Hewlett-Woodmere Board of Education candidates from left Scott McInnes, Cheryl May, Fred Usherson and Jacob Shafran.
Every year Hewlett-Woodmere’s Central PTA Council asks the Board of Education candidates question. This year, incumbents Scott McInnes and Cheryl May, and Fred Usherson and Jacob Shafran are running in the at-large election. The two highest vote-getters win the trustee seats. All terms are three years.
An edited version ran in the May 15-21 edition of the Nassau Herald.
How long have you lived in the district and are/were you a parent of a child in the public schools?
My wife Lisa and I moved to Hewlett in 1999. We have one daughter who is currently attending Woodmere Middle School.
What particular experiences or skills qualify you to serve as a school board member?
As a parent of a child in the public schools and active member of the community, I have been attending board meetings since 2008. First, as a member of the audience watching, learning and questioning, and since 2011 as an elected trustee. Since being elected to the board I have dedicated myself to learning all I can about board governance and all of the issues affecting education in NY State. I have already achieved the “Board Mastery” designation from the New York State School Boards Association. After only two years on the Board, Cheryl and I were elected vice president and president, respectively.
In my career I have spent the last 25 years in the NY City real estate and development industry as a manager and owner’s representative. I bring a practical, real word business perspective to the board table, and my experience with budgets, contracts, negotiations, litigation, project planning and coordination have all proven themselves invaluable to my function as a trustee. My philosophy as a real estate professional has always been to try to achieve the goals and objectives of the owner. I have applied the same philosophy on behalf of the Hewlett-Woodmere community. I believe the people of the district want to provide the best possible education for our students in the most cost effective manner possible. That is the goal we work hard to achieve every day.

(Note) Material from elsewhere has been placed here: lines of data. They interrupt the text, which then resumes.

Lemma build_started_once_and_waited_witness :
  exists pre mid fin,
    trace (snd (runBuild keyText samePath brokenBuild buildRequest))
    = pre ++ Start (compileArgv buildRequest) :: mid ++ Wait :: fin
    /\ forallb notProcessEvent (pre ++ mid ++ fin) = true
    /\ code (snd (runBuild keyText samePath brokenBuild buildRequest)) = 0
    /\ forbidden (snd (runBuild keyText samePath brokenBuild buildRequest)) = false.
Proof.
  refine (build_started_once_and_waited keyText samePath brokenBuild buildRequest
            (fst (runBuild keyText samePath brokenBuild buildRequest))
            (snd (runBuild keyText samePath brokenBuild buildRequest)) _ _);
    vm_compute; reflexivity.
Defined.

Lemma build_command_line_witness :
  In "-i" ["go"; "build"; "-i"]
  /\ ((In "-i" (buildArgs buildRequest)
       /\ ["go"; "build"; "-i"] = "go" :: "build" :: buildArgs buildRequest)
      \/ (~ In "-i" (buildArgs buildRequest)
          /\ ["go"; "build"; "-i"]
             = "go" :: "build" :: buildArgs buildRequest ++ ["-i"])).
Proof.
  refine (build_command_line keyText samePath cleanBuild buildRequest
            (fst (runBuild keyText samePath cleanBuild buildRequest))
            (snd (runBuild keyText samePath cleanBuild buildRequest))
            ["go"; "build"; "-i"] _ _).
  - vm_compute; reflexivity.
  - vm_compute. repeat (first [left; reflexivity | right]).
Defined.

Lemma build_success_message_witness :
  exists earlier m ok outRest,
    trace (handler (snd (runBuildTasks keyText samePath cleanBuild buildRequest)))
    = earlier ++ [WriteJSON m ok; Refresh]
    /\ cmd m = Some "build"
    /\ executable m = Some (executableOf buildRequest)
    /\ nextCmd m = Some (args buildRequest "nextCmd")
    /\ Session.lints m = None
    /\ (output m = Some ("<span class='build-succ'>"
                         ++ keyText (locale buildRequest) "build-succ"
                         ++ "</span>" ++ String newline "")%string
        \/ exists l,
            In l (outLines (out (snd (runBuildTasks keyText samePath cleanBuild
                                                    buildRequest))))
            /\ output m = Some l)
    /\ pending (stdout cleanBuild)
       = (joinAll (outLines (out (snd (runBuildTasks keyText samePath cleanBuild
                                                     buildRequest))))
          ++ outRest)%string.
Proof.
  refine (build_success_message keyText samePath cleanBuild buildRequest
            (snd (runBuildTasks keyText samePath cleanBuild buildRequest)) _ _);
    vm_compute; reflexivity.
Defined.



Lemma build_silent_iff_rejected_witness :
  (trace (snd (runBuild keyText samePath cleanBuild noSidRequest)) = []
   <-> turnedAway cleanBuild noSidRequest = true)
  /\ (turnedAway cleanBuild noSidRequest = true ->
      (fst (runBuild keyText samePath cleanBuild noSidRequest) = Returned
       /\ (forbidden (snd (runBuild keyText samePath cleanBuild noSidRequest)) = true
           \/ code (snd (runBuild keyText samePath cleanBuild noSidRequest)) = -1))
      \/ (fst (runBuild keyText samePath cleanBuild noSidRequest)
          = Panicked TypeAssertion
          /\ assertionsHold cleanBuild noSidRequest = false
          /\ forbidden (snd (runBuild keyText samePath cleanBuild noSidRequest)) = false
          /\ code (snd (runBuild keyText samePath cleanBuild noSidRequest)) = 0)).
Proof.
  refine (build_silent_iff_rejected keyText samePath cleanBuild noSidRequest
            (fst (runBuild keyText samePath cleanBuild noSidRequest))
            (snd (runBuild keyText samePath cleanBuild noSidRequest)) _).
  vm_compute; reflexivity.
Defined.

End BuildExtra.


(** * Further properties of the test handler *)

Module TestExtra.

Import GoString Session Bufio Test TestProps DrainFacts.

Section WithMessages.

Variable i18n : string -> string -> string.

Definition startMessage (req : Request) : Msg :=
  mkMsg (Some "start-test")
        (Some ("<span class='start-test'>" ++ i18n (locale req) "start-test"
               ++ "</span>" ++ String newline "")%string)
        None None None.

(** The handler stops before it looks for the channel. *)
Definition rejectedBeforeStart (w : World) : bool :=
  sessionIsNew w || negb (decodeOk w) || negb (stdoutPipeOk w)
  || negb (stderrPipeOk w).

What do you see as the major issue(s) facing our school district?
There are a wide variety of major issues all converging on public education on Long Island simultaneously. High taxes, the tax cap, limited state aid, mandatory cost increases dictated by the state, implementation of the common core, and high taxes (yes, I listed that one twice).
The tax levy cap has forced school districts to do what many of us advocated for years and slowed the growth of district budgets. An annual growth rate of approximately 2 percent should be sustainable for school districts, but unfortunately the state continues to pile on costs beyond the control of the district. In the last three years, 81percent of the new taxes collected in our district through levy increases have gone directly to Albany for retirement and health care increases that basically come in the way of an invoice from the state.
After taking out those expenses we’ve had an average of less than .5 percent of our budget to apply to local costs and programs. Although the state claims to have “increased” our state aid slightly, we still have not gotten back to the state aid levels we saw before the 2009 aid cuts. Despite all of that, through focused review, reductions in administrative spending of over $1 million, the judicious application of available reserves, and taking a hard look at how we do things, we have been able to maintain and even improve our programs, keep class sizes within the target ranges and stay within the tax levy limit.
Unfortunately, due to the dysfunctional assessment system in Nassau County and the reliance on, and promotion of, the tax certiorari process, the tax levy increases passed by the voters do not necessarily translate to similar tax rate increases to the individual homeowner.